Why worry about phone privacy? Most of my friends and I just use Hotmail or chat face-to-face. Isn't that easier than phoning someone? (I mean how many times have you phoned someone and gotten their machine? For me its about 9 out of 10 times I get the machine.) And anyway how could they harm you for freedom of speech? (America still believes in free speech right?) And anyway all America has to do to spy on its own people is to get another country to do it for them (like the UK or Canada) and the US can spy on the other country and both can share their intelligence data (only problem with that plan is Canada's spy agency CSIS is internal).

And big rivers drying up, well we are entering an age of global warming. The Earth's climate has its cycles, unfourtunately we are speeding up the cycle a little too much! Also, it seems to be VERY ignored by most people I know mainly because politicians either don't care, or they don't care. Here's an interesting tidbit of information: The Niagara River (the one that feeds the Niagara Falls) only flows at 10(?)% of its original output. This is due to the hydroelectric plant and tapping the river for water.

That dark matter thing sounds kind of interesting. (I haven't read the article yet, mainly due to my extremely slow Internet connection.)

Does anyone here know of a good program that can write musical scores? (And is Freeware.) I'd Google it but my Internet connection sucks.

Google Mars? Holy s***! What is Google going to come up with next! Google Universe? (They have too much time on their hands.)

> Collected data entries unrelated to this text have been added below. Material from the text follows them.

(* ===== verification/Forwarder.v ===== *)
(** * Forwarding on the server (src/src/server/forwarder.rs)

    The task that relays the datagrams of one UDP client of the tunnel, the
    choice of its socket, and the task of one TCP stream. *)

From S2P Require Import Prelude Runtime Net Mux UdpClients.

Open Scope penguin_scope.

(** ** Definitions *)

Inductive ForwarderError := FwIo (e : IoErrorKind) | FwHost.

Section Binding.
(** [UdpSocket::bind] on port 0 of an address, for each call, and the local
    address of a bound socket. *)
Context {Socket : Type}.
Variable bind : nat -> IpAddr -> IoErrorKind + Socket.
Variable local_addr : Socket -> option SocketAddr.

Definition unspecified_like (target : SocketAddr) : IpAddr :=
  match sa_ip target with IpV4 _ => IpV4 0 | IpV6 _ => IpV6 0 end.

Fixpoint bind_loop (i : nat) (targets : list SocketAddr) (last_err : option IoErrorKind)
  : res ForwarderError (Socket * SocketAddr) :=
  match targets with
  | [] => Err (FwIo (default InvalidInput last_err))
  | target :: rest =>
      match bind i (unspecified_like target) with
      | inl e => bind_loop (S i) rest (Some e)
      | inr socket =>
          match local_addr socket with
          | None => Panic
          | Some _ => Ok (socket, target)
          end
      end
  end.

(** [bind_for_target] on the result of [lookup_host]. *)
Definition bind_for_target (lookup : IoErrorKind + list SocketAddr) : res ForwarderError (Socket * SocketAddr) :=
  match lookup with
  | inl e => Err (FwIo e)
  | inr targets => bind_loop 0 targets None
  end.
End Binding.

Section Forwarder.
Context {C : Type -> Type} `{!Mpsc C}.

(** The channel to the main loop and what was sent: octets and where to. *)
Record fw_state := MkFw { fw_tx : C MuxDatagram; fw_sent : list (bytes * (bytes * Z)) }.

(** One round of the loop: which branch of the [select!] was taken.  An error
    of [recv_from] only disables its branch. *)
Inductive fw_event :=
| SocketReceived (data : bytes)
| SocketFailed
| ChannelDatagram (d : MuxDatagram) (sent : option IoErrorKind)
| ForwardTimeout.

(** What comes back to the client. *)
Definition reply_frame (first : MuxDatagram) (data : bytes) : MuxDatagram :=
  MkMuxDatagram (dg_flow_id first) (dg_target_host first) (dg_target_port first) (take MAX_UDP_PACKET_SIZE data).

Definition sent_entry (d : MuxDatagram) : bytes * (bytes * Z) := (dg_data d, (dg_target_host d, dg_target_port d)).

Definition fw_step (first : MuxDatagram) (e : fw_event) (st : fw_state) : fw_state * option (res ForwarderError unit) :=
  match e with
  | SocketReceived data =>
      let '(tx, r) := try_send (reply_frame first data) (fw_tx st) in
      (MkFw tx (fw_sent st), match r with Some TrySendClosed => Some (Ok tt) | _ => None end)
  | SocketFailed => (st, None)
  | ChannelDatagram d sent =>
      if negb (utf8_ok (dg_target_host d)) then (st, Some (Err FwHost))
      else
        match sent with
        | Some e => (st, Some (Err (FwIo e)))
        | None => (MkFw (fw_tx st) (fw_sent st ++ [sent_entry d]), None)
        end
  | ForwardTimeout => (st, Some (Ok tt))
  end.

Fixpoint fw_loop (first : MuxDatagram) (events : list fw_event) (st : fw_state)
  : fw_state * option (res ForwarderError unit) :=
  match events with
  | [] => (st, None)
  | e :: rest =>
      match fw_step first e st with
      | (st, None) => fw_loop first rest st
      | (st, stop) => (st, stop)
      end
  end.

(** [udp_forward_on]: [bound] is the result of [bind_for_target], [sent] that
    of sending the first datagram. *)
Definition udp_forward_on {Socket} (first : MuxDatagram) (bound : res ForwarderError (Socket * SocketAddr))
    (sent : option IoErrorKind) (events : list fw_event) (st : fw_state)
  : fw_state * option (res ForwarderError unit) :=
  if negb (utf8_ok (dg_target_host first)) then (st, Some (Err FwHost))
  else
    match bound with
    | Panic => (st, Some Panic)
    | Err e => (st, Some (Err e))
    | Ok _ =>
        match sent with
        | Some e => (st, Some (Err (FwIo e)))
        | None => fw_loop first events (MkFw (fw_tx st) (fw_sent st ++ [sent_entry first]))
        end
    end.

(** [tcp_forwarder_on_channel] with the answers of connecting, of the peer's
    address and of the copier. *)
Definition tcp_forwarder_on_channel (dest_host : bytes) (connect : IoErrorKind + unit) (peer_addr : IoErrorKind + SocketAddr)
    (copy : IoErrorKind + (Z * Z)) : res ForwarderError unit :=
  if negb (utf8_ok dest_host) then Err FwHost
  else
    match connect with
    | inl e => Err (FwIo e)
    | inr _ =>
        match peer_addr with
        | inl e => Err (FwIo e)
        | inr _ => match copy with inl e => Err (FwIo e) | inr _ => Ok tt end
        end
    end.

(** ** Reference notions *)

Definition received_data (e : fw_event) : list bytes := match e with SocketReceived data => [data] | _ => [] end.
Definition forwarded (e : fw_event) : list MuxDatagram := match e with ChannelDatagram d None => [d] | _ => [] end.

(** ** Lemmas *)

(** One round: what it adds to the channel and to the socket. *)
Lemma fw_step_spec first e st :
  let '(st', stop) := fw_step first e st in
  exists ds, queue (fw_tx st') = queue (fw_tx st) ++ ds
    /\ sublist ds (map (reply_frame first) (received_data e))
    /\ (rx_open (fw_tx st) = true -> capacity (fw_tx st) = None -> ds = map (reply_frame first) (received_data e))
    /\ rx_open (fw_tx st') = rx_open (fw_tx st) /\ capacity (fw_tx st') = capacity (fw_tx st)
    /\ stop <> Some Panic
    /\ (stop = None -> fw_sent st' = fw_sent st ++ map sent_entry (forwarded e)
                       /\ Forall (fun d => utf8_ok (dg_target_host d) = true) (forwarded e))
    /\ (stop <> None -> fw_sent st' = fw_sent st).
Proof.
  destruct e as [data| |d sent|]; cbn [fw_step received_data forwarded map].
  - pose proof (view_try_send _ (reply_frame first data) (fw_tx st)) as Hv.
    pose proof (res_try_send _ (reply_frame first data) (fw_tx st)) as Hr.
    destruct (try_send (reply_frame first data) (fw_tx st)) as [tx r]. cbn [fst snd fw_tx fw_sent] in *.
    pose proof (spec_send_flags (reply_frame first data) (chan_view (fw_tx st))) as (F1 & _ & F3).
    exists (match r with None => [reply_frame first data] | Some _ => [] end). rewrite Hv, spec_send_queue, <- Hr.
    split; [destruct r; [now rewrite app_nil_r|easy]|]. split; [destruct r; [apply sublist_nil_l|easy]|].
    split; [intros Ho Hc; rewrite Hr, spec_send_unbounded by easy; now rewrite Ho|].
    split; [easy|]. split; [easy|]. split; [now destruct r as [[]|]|]. split; [|easy].
    intros _. rewrite app_nil_r. split; [easy|apply Forall_nil_2].
  - exists []. rewrite !app_nil_r. split_and!; try easy.
  - destruct (utf8_ok (dg_target_host d)) eqn:Hu; cbn [negb].
    + destruct sent as [e|]; exists []; cbn [fw_tx fw_sent]; rewrite !app_nil_r; split_and!; try easy.
      intros _. split; [easy|]. now apply Forall_cons_2; [|apply Forall_nil_2].
    + exists []. rewrite !app_nil_r. split_and!; try easy; now destruct sent.
  - exists []. rewrite !app_nil_r. split_and!; easy.
Qed.

(** ** Properties *)

(** C35: the forwarder of a UDP client relays faithfully: whatever happens, the
    datagrams it queues for the client are responses it received, in their
    order, each cut to the size of the buffer and carrying the identifier,
    host and port of the first datagram of the client, and all of them when
    the channel has room; what it sends out is the first datagram and then
    those of the channel, each with its own data to its own target, in their
    order, until the round at which it stops. *)
Theorem udp_forward_faithful {Socket} first (bound : Socket * SocketAddr) events st :
  utf8_ok (dg_target_host first) = true ->
  let '(st', stop) := udp_forward_on first (Ok bound) None events st in
  exists handled rest ds last,
    events = handled ++ rest
    /\ queue (fw_tx st') = queue (fw_tx st) ++ ds
    /\ sublist ds (map (reply_frame first) (concat (map received_data handled)))
    /\ (rx_open (fw_tx st) = true -> capacity (fw_tx st) = None ->
        ds = map (reply_frame first) (concat (map received_data handled)))
    /\ fw_sent st' = fw_sent st ++ map sent_entry (first :: concat (map forwarded (take last handled)))
    /\ stop <> Some Panic
    /\ (stop = None -> rest = [] /\ last = length handled)
    /\ (stop <> None -> length handled = S last).
Proof.
  intros Hutf. unfold udp_forward_on. rewrite Hutf. cbn [negb].
  set (st0 := MkFw (fw_tx st) (fw_sent st ++ [sent_entry first])).
  assert (Hgen : forall st1,
    let '(st', stop) := fw_loop first events st1 in
    exists handled rest ds last,
      events = handled ++ rest /\ queue (fw_tx st') = queue (fw_tx st1) ++ ds
      /\ sublist ds (map (reply_frame first) (concat (map received_data handled)))
      /\ (rx_open (fw_tx st1) = true -> capacity (fw_tx st1) = None ->
          ds = map (reply_frame first) (concat (map received_data handled)))
      /\ fw_sent st' = fw_sent st1 ++ map sent_entry (concat (map forwarded (take last handled)))
      /\ stop <> Some Panic /\ (stop = None -> rest = [] /\ last = length handled)
      /\ (stop <> None -> length handled = S last)).
  { clear st0. induction events as [|e events IH]; intros st1.
    { cbn. exists [], [], [], 0%nat. cbn. rewrite !app_nil_r. split_and!; easy. }
    cbn [fw_loop]. pose proof (fw_step_spec first e st1) as He. destruct (fw_step first e st1) as [st2 [stop|]].
    - destruct He as (ds & Hq & Hsub & Hall & _ & _ & Hnp & _ & Hsent).
      exists [e], events, ds, 0%nat. cbn. rewrite !app_nil_r. split_and!; try easy. now apply Hsent.
    - destruct He as (ds & Hq & Hsub & Hall & Ho & Hc & _ & Hsent & _). destruct (Hsent eq_refl) as [Hsent' _].
      specialize (IH st2). destruct (fw_loop first events st2) as [st3 stop].
      destruct IH as (handled & rest & ds' & last & -> & Hq' & Hsub' & Hall' & Hs' & Hnp & Hnone & Hsome).
      exists (e :: handled), rest, (ds ++ ds'), (S last). cbn [app map concat take length].
      rewrite Hq', Hq, Hs', Hsent', <- !app_assoc, !map_app. split_and!; auto.
      + now apply sublist_app.
      + intros H1 H2. rewrite (Hall H1 H2), (Hall' (eq_trans Ho H1) (eq_trans Hc H2)). easy.
      + intros Hn. destruct (Hnone Hn) as [-> ->]. easy. }
  specialize (Hgen st0). destruct (fw_loop first events st0) as [st' stop].
  destruct Hgen as (handled & rest & ds & last & H1 & H2 & H3 & H4 & H5 & H6).
  exists handled, rest, ds, last. cbn [st0 fw_tx fw_sent] in *. rewrite <- app_assoc in H5. auto 10.
Qed.

(** A socket is bound on the family of the target it will send to, the first
    one for which that works. *)
Lemma bind_loop_first {Socket} (bind : nat -> IpAddr -> IoErrorKind + Socket) local_addr i targets last_err socket target :
  bind_loop bind local_addr i targets last_err = Ok (socket, target) ->
  exists k, targets !! k = Some target /\ bind (i + k)%nat (unspecified_like target) = inr socket
    /\ forall j t, (j < k)%nat -> targets !! j = Some t -> exists e, bind (i + j)%nat (unspecified_like t) = inl e.
Proof.
  revert i last_err. induction targets as [|t targets IH]; intros i last_err H; [easy|]. cbn in H.
  destruct (bind i (unspecified_like t)) as [e|s] eqn:Hb.
  - destruct (IH (S i) (Some e) H) as (k & Hk & Hbk & Hall). exists (S k). split; [easy|].
    split; [now rewrite Nat.add_succ_r|]. intros [|j] t' Hj Ht'; cbn in Ht'.
    + injection Ht' as <-. exists e. now rewrite Nat.add_0_r.
    + rewrite Nat.add_succ_r. apply (Hall j t'); [lia|easy].
  - destruct (local_addr s); [|easy]. injection H as <- <-. exists 0%nat. rewrite Nat.add_0_r. split_and!; easy.
Qed.
End Forwarder.

Arguments fw_state C : clear implicits.

(** ** Concrete runs *)

Definition sample_first : MuxDatagram := MkMuxDatagram 9 (str "dns") 53 [1].

Lemma udp_forward_faithful_witness :
  let run := udp_forward_on (Socket := nat) sample_first (Ok (0%nat, MkSocketAddr (IpV4 1) 53)) None
               [SocketReceived [7; 8]; ChannelDatagram (MkMuxDatagram 9 (str "ntp") 123 [2]) None; ForwardTimeout]
               (MkFw (unbounded_channel (C := chan_state)) []) in
  run.2 = Some (Ok tt)
  /\ queue (fw_tx run.1) = [MkMuxDatagram 9 (str "dns") 53 [7; 8]]
  /\ fw_sent run.1 = [([1], (str "dns", 53)); ([2], (str "ntp", 123))]
  /\ run.2 <> Some Panic.
Proof.
  cbv zeta. split; [vm_compute; reflexivity|]. split; [vm_compute; reflexivity|]. split; [vm_compute; reflexivity|].
  pose proof (udp_forward_faithful (Socket := nat) sample_first (0%nat, MkSocketAddr (IpV4 1) 53)
    [SocketReceived [7; 8]; ChannelDatagram (MkMuxDatagram 9 (str "ntp") 123 [2]) None; ForwardTimeout]
    (MkFw (unbounded_channel (C := chan_state)) []) eq_refl) as H.
  destruct (udp_forward_on (Socket := nat) sample_first _ _ _ _) as [st stop].
  destruct H as (handled & rest & ds & last & _ & _ & _ & _ & _ & H & _). exact H.
Defined.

Well that thing about Asians wanting to get an American education seems contradictory with a Reader's Digest article on the American post-secondary school system. Now, either the Asians are totally ignorant of their school system or Reader's Digest is totally ignorant of the Ameican School system. (Oh thank the Lord I live in Canada. I go to a Catholic school. (Canada has two school board systems: Public and Catholic. (Public school: same as an American public school; Catholic school: Like a public school just with more rules nad mandantory reiligon classes.)))

Nanotech in my humble opinion is quite a promising technology if we use it properly. If used irresponsibly it could be the ultimate weapon. (Nanotech assemblers working in reverse could convert an oil spill into raw materials we could use in an assembler. Or, it could be used by terrorists to "melt" an entire population in to raw materials. (YES, I have a VERY fertile imagination.))

Finally, I'd like to say that the RPG site mentioned in Mr. Brin's post (http://s3.invisionfree.com/Uplift_RPG/) is currently undergoing a massive boom in updates. (YES, I've finally finished my stupid tests and I'm now updating the site with some regularity.) If anyone wants to join, feel free to register, (the really good parts are members only), also if you want you can check out my WIP fanfic.